7. In Fig. 28-35, an electron accelerated from rest through potential difference [tex]{V}_{1} = 1.00{\textcolor[rgb]{1.00,1.00,1.00}{.}}kV[/tex] enters the gap between two parallel plates having separation [tex]d = 20.0{\textcolor[rgb]{1.00,1.00,1.00}{.}}mm[/tex] and potential difference [tex]{V}_{2} = 100{\textcolor[rgb]{1.00,1.00,1.00}{.}}V[/tex]. The lower plate is at the lower potential. Neglect fringing and assume that the electron’s velocity vector is perpendicular to the electric field vector between the plates. In unit-vector notation, what uniform magnetic field allows the electron to travel in a straight line in the gap.
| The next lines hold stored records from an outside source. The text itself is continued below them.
Lemma link_items_ok fuel : forall data len num i acc,
  (Z.of_nat len < 65536)%Z -> len <= length data -> i <= len -> len - i < fuel ->
  Forall byte_ok data -> Forall txt_item_wf acc ->
  hspec (link_items fuel data len num i acc)
    (fun r n => match r with
     | Some l => n = (list_blocks l - list_blocks acc)%Z /\ Forall txt_item_wf l
     | None => n = (- list_blocks acc)%Z end).
Proof.
  induction fuel as [|fuel IH]; intros data len num i acc H16 Hl Hi Hf Hb Hw; [lia|].
  cbn [link_items]. case_on_goal; bsimp; [|apply hspec_ret; split; [lia|done]].
  eapply hspec_bind; [apply hspec_lift, rd_yields; lia|]. intros c n [Hc ->].
  assert (byte_ok c) as Hcb by exact (Forall_lookup_1 _ _ _ _ Hb Hc). unfold byte_ok in Hcb.
  rewrite (idx16_small (i + 1)) by lia. cbn zeta.
  case_on_goal; bsimp; [apply IH; done || lia|].
  case_on_goal; bsimp; [hfree|].
  eapply hspec_bind; [apply hspec_malloc|]. intros [] n ->; cbn [negb]; [|hfree].
  eapply hspec_bind; [apply parse_txt_item_data_ok; lia|]. intros r n Hr.
  rewrite idx16_small by lia. destruct r as [k v l| |]; [destruct Hr as [-> Hkv]|subst n..].
  - eapply hspec_mono; [apply IH; first [done|lia|by apply Forall_app_2; [|constructor]]|].
    intros r n. destruct r; rewrite list_blocks_app; [intros [-> ?]; split; [|done]|intros ->]; cbn; lia.
  - eapply hspec_bind; [apply hspec_mfree|]; intros ? ? ->.
    eapply hspec_mono; [apply IH; done || lia|]. intros r n. destruct r; [intros [-> ?]; split; [|done]|intros ->]; cbn; lia.
  - eapply hspec_bind; [apply hspec_mfree|]; intros ? ? ->. apply hspec_ret.
    rewrite list_blocks_app. unfold item_blocks. cbn [key value]. lia.
Qed.

Lemma txt_array_owned data len : (Z.of_nat len < 65536)%Z -> len <= length data -> Forall byte_ok data ->
  hspec (result_txt_create data len) (fun l n => n = match l with [] => 0 | _ => 2 + items_blocks l end)%Z.
Proof.
  intros H16 Hl Hb. unfold result_txt_create.
  eapply hspec_bind; [by apply hspec_lift, get_txt_items_count_ok|]. intros num n [_ ->].
  case_on_goal; [by apply hspec_ret|].
  eapply hspec_bind; [apply hspec_malloc|]. intros [] n ->; cbn [negb]; [|by apply hspec_ret].
  eapply hspec_bind; [apply hspec_malloc|]. intros [] n ->; cbn [negb]; [|hfree].
  eapply hspec_bind; [apply fill_items_ok; done || lia|]. intros [[|t l]|] n ->; cbn zeta.
  - hfree.
  - apply hspec_ret. change (items_blocks []) with 0%Z. lia.
  - hfree.
Qed.

Lemma parse_item_stays data off len : stays (parse_txt_item_data data off len).
Proof. unfold parse_txt_item_data. repeat (case_on_goal || (intros; cbn zeta) || eapply stays_bind); auto with stays. Qed.
(* ===== verification/TxtRoundtrip.v ===== *)
(** The two ends of a TXT record: what [append_txt_record] writes for a list of
    items, [result_txt_create] and [result_txt_linked_list_create] read back. *)
From S2P Require Import Prelude Names Server Encode Heap Txt.

(** * Items and their wire format *)

(** An item a service may hold: a key without ['='], and a value of the stated
    length, together at most 255 bytes. *)
Definition txt_item_ok (t : mdns_txt_linked_item_t) : Prop :=
  match key t with
  | None => False
  | Some k =>
      0 < length k /\ Forall (fun c => (0 < c < 256)%Z /\ c <> 61%Z) k
      /\ (0 <= value_len t)%Z
      /\ match value t with
         | Some v => Z.to_nat (value_len t) <= length v
                     /\ length k + 1 + Z.to_nat (value_len t) < 256
         | None => value_len t = 0%Z /\ length k < 256
         end
  end.

Definition key_of (t : mdns_txt_linked_item_t) : cstr := match key t with Some k => k | None => [] end.

Definition value_of (t : mdns_txt_linked_item_t) : list Z :=
  match value t with Some v => take (Z.to_nat (value_len t)) v | None => [] end.

Definition txt_payload (t : mdns_txt_linked_item_t) : list Z :=
  key_of t ++ match value t with Some _ => 61%Z :: value_of t | None => [] end.

Definition txt_entry (t : mdns_txt_linked_item_t) : list Z :=
  Z.of_nat (length (txt_payload t)) :: txt_payload t.

Definition txt_bytes (l : list mdns_txt_linked_item_t) : list Z := concat (map txt_entry l).

(** What the receiver rebuilds: the value in a block with a final zero byte. *)
Definition received (t : mdns_txt_linked_item_t) : mdns_txt_linked_item_t :=
  mk_txt (Some (key_of t))
    (match value t with Some _ => Some (value_of t ++ [0%Z]) | None => None end) (value_len t).

Lemma payload_range t : txt_item_ok t -> 0 < length (txt_payload t) < 256.
Proof.
  unfold txt_item_ok, txt_payload, key_of, value_of.
  destruct (key t) as [k|]; [|done]. intros (Hk & _ & Hv & H).
  destruct (value t) as [v|]; rewrite length_app; cbn [length]; rewrite ?length_take; lia.
Qed.

Lemma entry_length t : length (txt_entry t) = S (length (txt_payload t)).
Proof. done. Qed.

(** * Writing *)

(** Bytes stored at the write index. *)
Definition written (p : pkt) (bs : list Z) : pkt :=
  mk_pkt (take (index p) (buf p) ++ bs ++ drop (index p + length bs) (buf p))
    (index p + length bs).

Lemma put_written p bs : index p + length bs <= length (buf p) ->
  put bs p = Ret (tt, written p bs).
Proof. intros Hl. unfold put. rewrite wr_bytes_ok by done. done. Qed.

Lemma written_length p bs : index p + length bs <= length (buf p) ->
  length (buf (written p bs)) = length (buf p).
Proof. intros Hl. cbn. rewrite !length_app, length_take, length_drop. lia. Qed.

Lemma written_app p xs ys : index p + length xs + length ys <= length (buf p) ->
  written (written p xs) ys = written p (xs ++ ys).
Proof.
  intros Hl. unfold written; cbn [buf index]. rewrite length_app.
  f_equal; [|lia].
  assert (length (take (index p) (buf p)) = index p) as Ht by (rewrite length_take; lia).
  assert (length (take (index p) (buf p) ++ xs) = index p + length xs) as Hx
    by (rewrite length_app; lia).
  rewrite (app_assoc (take (index p) (buf p)) xs).
  rewrite take_app_length' by done.
  rewrite <- (drop_drop _ _ (index p + length xs)), drop_app_length' by done.
  rewrite drop_drop, <- !app_assoc. do 4 f_equal. lia.
Qed.

Lemma append_u8_written v p : index p < MDNS_MAX_PACKET_SIZE -> index p + 1 <= length (buf p) ->
  mdns_utils_append_u8 v p = Ret (1%Z, written p [u8 v]).
Proof.
  intros Hi Hl. unfold mdns_utils_append_u8. rewrite (proj2 (Nat.leb_gt _ _)) by lia.
  unfold mbind, W_bind. rewrite put_written by done. done.
Qed.

(** One entry is written as its length byte and its payload. *)
Lemma append_entry_written t p : txt_item_ok t ->
  index p + length (txt_entry t) < MDNS_MAX_PACKET_SIZE ->
  index p + length (txt_entry t) <= length (buf p) ->
  mdns_priv_append_one_txt_record_entry t p
  = Ret (Z.of_nat (length (txt_entry t)), written p (txt_entry t)).
Proof.
  intros Ht Hi Hb. pose proof (payload_range _ Ht) as Hr. rewrite entry_length in *.
  unfold mdns_priv_append_one_txt_record_entry. pose proof Ht as Hok. unfold txt_item_ok in Hok.
  destruct (key t) as [k|] eqn:Ek; [|done]. destruct Hok as (Hk & _ & Hv0 & Hv).
  set (len := length k + _ + _).
  assert (len = length (txt_payload t)) as Hlen.
  { unfold len, txt_payload, key_of, value_of. rewrite Ek.
    destruct (value t); rewrite length_app; cbn [length]; rewrite ?length_take; lia. }
  clearbody len. subst len. rewrite (proj2 (Nat.leb_gt _ _)) by lia.
  unfold mbind at 1, W_bind at 1. rewrite append_u8_written by lia.
  rewrite u8_small by lia. set (p1 := written p _).
  assert (length (buf p1) = length (buf p)) as Hb1 by (apply written_length; cbn; lia).
  assert (index p1 = index p + 1) as Hi1 by done.
  assert (Hput : put (txt_payload t) p1 = Ret (tt, written p (txt_entry t))).
  { rewrite put_written by lia. unfold p1. rewrite written_app by (cbn; lia). done. }
  assert (Hpay : txt_payload t
    = k ++ match value t with Some v => 61%Z :: take (Z.to_nat (value_len t)) v | None => [] end).
  { unfold txt_payload, key_of, value_of. rewrite Ek. by destruct (value t). }
  rewrite Hpay in Hput at 1.
  destruct (value t) as [v|] eqn:Ev.
  - unfold mbind, W_bind. rewrite rd_bytes_ok by lia. cbn [lift]. rewrite drop_0, Hput.
    unfold mret, W_ret. by rewrite Nat.add_1_r.
  - rewrite app_nil_r in Hput. destruct Hv as [Hv _].
    unfold mbind, W_bind. rewrite Hput. unfold advance. rewrite Hv. cbn [Z.to_nat].
    rewrite Nat.add_0_r. unfold mret, W_ret. rewrite Nat.add_1_r. by destruct (written p _).
Qed.

Lemma append_items_written l : forall p n, Forall txt_item_ok l ->
  index p + length (txt_bytes l) < MDNS_MAX_PACKET_SIZE ->
  index p + length (txt_bytes l) <= length (buf p) ->
  (0 <= n)%Z -> (n + Z.of_nat (length (txt_bytes l)) < 65536)%Z ->
  append_txt_items l n p
  = Ret (Some (n + Z.of_nat (length (txt_bytes l)))%Z, written p (txt_bytes l)).
Proof.
  induction l as [|t l IH]; intros p n Hl Hi Hb Hn H16.
  { cbn. rewrite Z.add_0_r. unfold written. cbn. rewrite Nat.add_0_r, take_drop.
    by destruct p. }
  apply Forall_cons in Hl as [Ht Hl].
  change (txt_bytes (t :: l)) with (txt_entry t ++ txt_bytes l) in *.
  rewrite length_app in *. cbn [append_txt_items]. unfold mbind, W_bind.
  rewrite append_entry_written by (done || lia).
  rewrite (proj2 (Z.ltb_lt _ _)) by (rewrite entry_length; lia).
  rewrite u16_small by lia.
  rewrite IH; [|done|cbn [index written]; lia|rewrite written_length by lia; cbn [index written]; lia|lia|lia].
  rewrite written_app by lia. by rewrite Nat2Z.inj_add, Z.add_assoc.
Qed.
Lemma append_entries_written l : forall p, Forall txt_item_ok l ->
  index p + length (txt_bytes l) < MDNS_MAX_PACKET_SIZE ->
  index p + length (txt_bytes l) <= length (buf p) ->
  append_entries l p = Ret (tt, written p (txt_bytes l)).
Proof.
  induction l as [|t l IH]; intros p Hl Hi Hb.
  { cbn. unfold written. cbn. rewrite Nat.add_0_r, take_drop. by destruct p. }
  apply Forall_cons in Hl as [Ht Hl].
  change (txt_bytes (t :: l)) with (txt_entry t ++ txt_bytes l) in *.
  rewrite length_app in *. cbn [append_entries]. unfold mbind, W_bind.
  rewrite append_entry_written by (done || lia).
  rewrite IH; [|done|cbn [index written]; lia|rewrite written_length by lia; cbn [index written]; lia].
  by rewrite written_app by lia.
Qed.

Definition txt_ok (l : list mdns_txt_linked_item_t) : Prop :=
  Forall txt_item_ok l /\ length (txt_bytes l) < MDNS_MAX_PACKET_SIZE.

Lemma txt_bytes_long l : Forall txt_item_ok l -> l <> [] -> 1 < length (txt_bytes l).
Proof.
  intros Hl Hne. destruct l as [|t l]; [done|]. apply Forall_cons in Hl as [Ht _].
  change (txt_bytes (t :: l)) with (txt_entry t ++ txt_bytes l).
  rewrite length_app, entry_length. pose proof (payload_range _ Ht). lia.
Qed.

(** The verdict by length and then by bytes. *)
Lemma check_txt_spec junk srv l h :
  txt_ok (txt srv) -> txt_ok l -> never_fails h -> length (txt_bytes l) <= length junk ->
  exists h', check_txt_collision junk srv (txt_wire l) (length (txt_wire l)) h
    = Ret (if length (txt_wire (txt srv)) <? length (txt_wire l) then 1%Z
           else if length (txt_wire l) <? length (txt_wire (txt srv)) then (-1)%Z
           else verdict (memcmp (txt_wire (txt srv)) (txt_wire l)), h').
Proof.
  intros [Ho Hom] [Hl Hlm] Hh Hj. unfold check_txt_collision.
  pose proof (txt_bytes_long _ Ho) as Ho1. pose proof (txt_bytes_long _ Hl) as Hl1.
  destruct (txt srv) as [|t o] eqn:Et, l as [|t' l].
  - cbn. eauto.
  - specialize (Hl1 ltac:(done)). cbn [txt_wire length].
    rewrite (proj2 (Nat.leb_gt _ _)), (proj2 (Nat.ltb_lt _ _)) by lia. cbn. eauto.
  - specialize (Ho1 ltac:(done)). cbn [txt_wire]. change (length [0%Z]) with 1.
    rewrite (proj2 (Nat.ltb_ge (length (txt_bytes (t :: o))) 1)) by lia.
    rewrite (proj2 (Nat.ltb_lt 1 (length (txt_bytes (t :: o))))) by lia. cbn. eauto.
  - specialize (Ho1 ltac:(done)). specialize (Hl1 ltac:(done)). cbn [txt_wire].
    set (ours := t :: o) in *. set (theirs := t' :: l) in *.
    rewrite (proj2 (Nat.leb_gt _ 1)), (bool_decide_false (ours = [])) by (done || lia).
    rewrite andb_false_r. cbn [andb]. unfold mbind, H_bind. rewrite txt_data_len_spec by done.
    cbn [hlift Nat.add].
    destruct (Nat.ltb_spec (length (txt_bytes ours)) (length (txt_bytes theirs))) as [?|H1]; [eauto|].
    destruct (Nat.ltb_spec (length (txt_bytes theirs)) (length (txt_bytes ours))) as [?|H2]; [eauto|].
    assert (length (txt_bytes theirs) = length (txt_bytes ours)) as Hlen by lia. rewrite Hlen in *.
    destruct (malloc_never h Hh) as (h1 & -> & _). cbn [negb].
    rewrite append_entries_written; [|done|cbn [index]; lia|cbn [index buf]; rewrite length_take; lia].
    cbn [hlift]. rewrite written_at_0 by (rewrite length_take; lia). cbn [hlift].
    rewrite rd_bytes_ok by lia. rewrite drop_0, take_ge by lia. cbn [hlift]. eauto.
Qed.

(** Two hosts that defend TXT records for the same name reach opposite
    verdicts when their comparison buffers can be allocated, and see "same
    data" only when the wire data are equal. *)
Lemma txt_tiebreak junk a b h :
  txt_ok (txt a) -> txt_ok (txt b) -> never_fails h -> MDNS_MAX_PACKET_SIZE <= length junk ->
  exists v h1 h2,
    check_txt_collision junk a (txt_wire (txt b)) (length (txt_wire (txt b))) h = Ret (v, h1)
    /\ check_txt_collision junk b (txt_wire (txt a)) (length (txt_wire (txt a))) h = Ret ((- v)%Z, h2)
    /\ (v = 0%Z -> txt_wire (txt a) = txt_wire (txt b)).
Proof.
  intros Ha Hb Hh Hj.
  destruct (check_txt_spec junk a (txt b) h) as (h1 & E1); [done|done|done|destruct Hb; lia|].
  destruct (check_txt_spec junk b (txt a) h) as (h2 & E2); [done|done|done|destruct Ha; lia|].
  eexists. exists h1, h2. split; [exact E1|]. rewrite E2.
  destruct (Nat.ltb_spec (length (txt_wire (txt a))) (length (txt_wire (txt b)))) as [H1|H1].
  { rewrite (proj2 (Nat.ltb_ge (length (txt_wire (txt b))) _)) by lia. done. }
  destruct (Nat.ltb_spec (length (txt_wire (txt b))) (length (txt_wire (txt a)))) as [H2|H2]; [done|].
  split; [by rewrite memcmp_verdict_opp|]. intros E%verdict_0. apply memcmp_Eq; [lia|done].
Qed.

(** * Addresses *)

Lemma ip4_bytes_inj x y : u32_ok x -> u32_ok y -> ip4_bytes x = ip4_bytes y -> x = y.
Proof.
  intros Hx Hy [= E0 E1 E2 E3]. by rewrite <- (be32_split x), <- (be32_split y), E0, E1, E2, E3.
Qed.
http://img228.imageshack.us/img228/4953/platepicgl6.jpg [Broken]

Homework Equations



[tex]
{\vec{E}}_{p1} = {\frac{\vec{F}_{21}}{q_{2}}}
[/tex]

[tex]
{\Delta{V}_{p}} = {-}{\int_{r_{0}}^{r_{1}}}{\vec{E}_{p1}(r)}{\cdot}{d{\vec{r}}}
[/tex]

[tex]
{\vec{F}_{B}} = q{\vec{v}}{\times}{\vec{B}}
[/tex]

The Attempt at a Solution



Ok, this problem does not seem that hard, however the wording isn’t really clear. So let me see if I understand this problem, you have an electron being accelerated by [tex]{V}_{1}[/tex] in to an electric field produced by two plates. Where the bottom plate has potential [tex]{V}_{2}[/tex].

Ok, so my question is if the bottom plate has potential [tex]{V}_{2}[/tex], does the top plate have a potential?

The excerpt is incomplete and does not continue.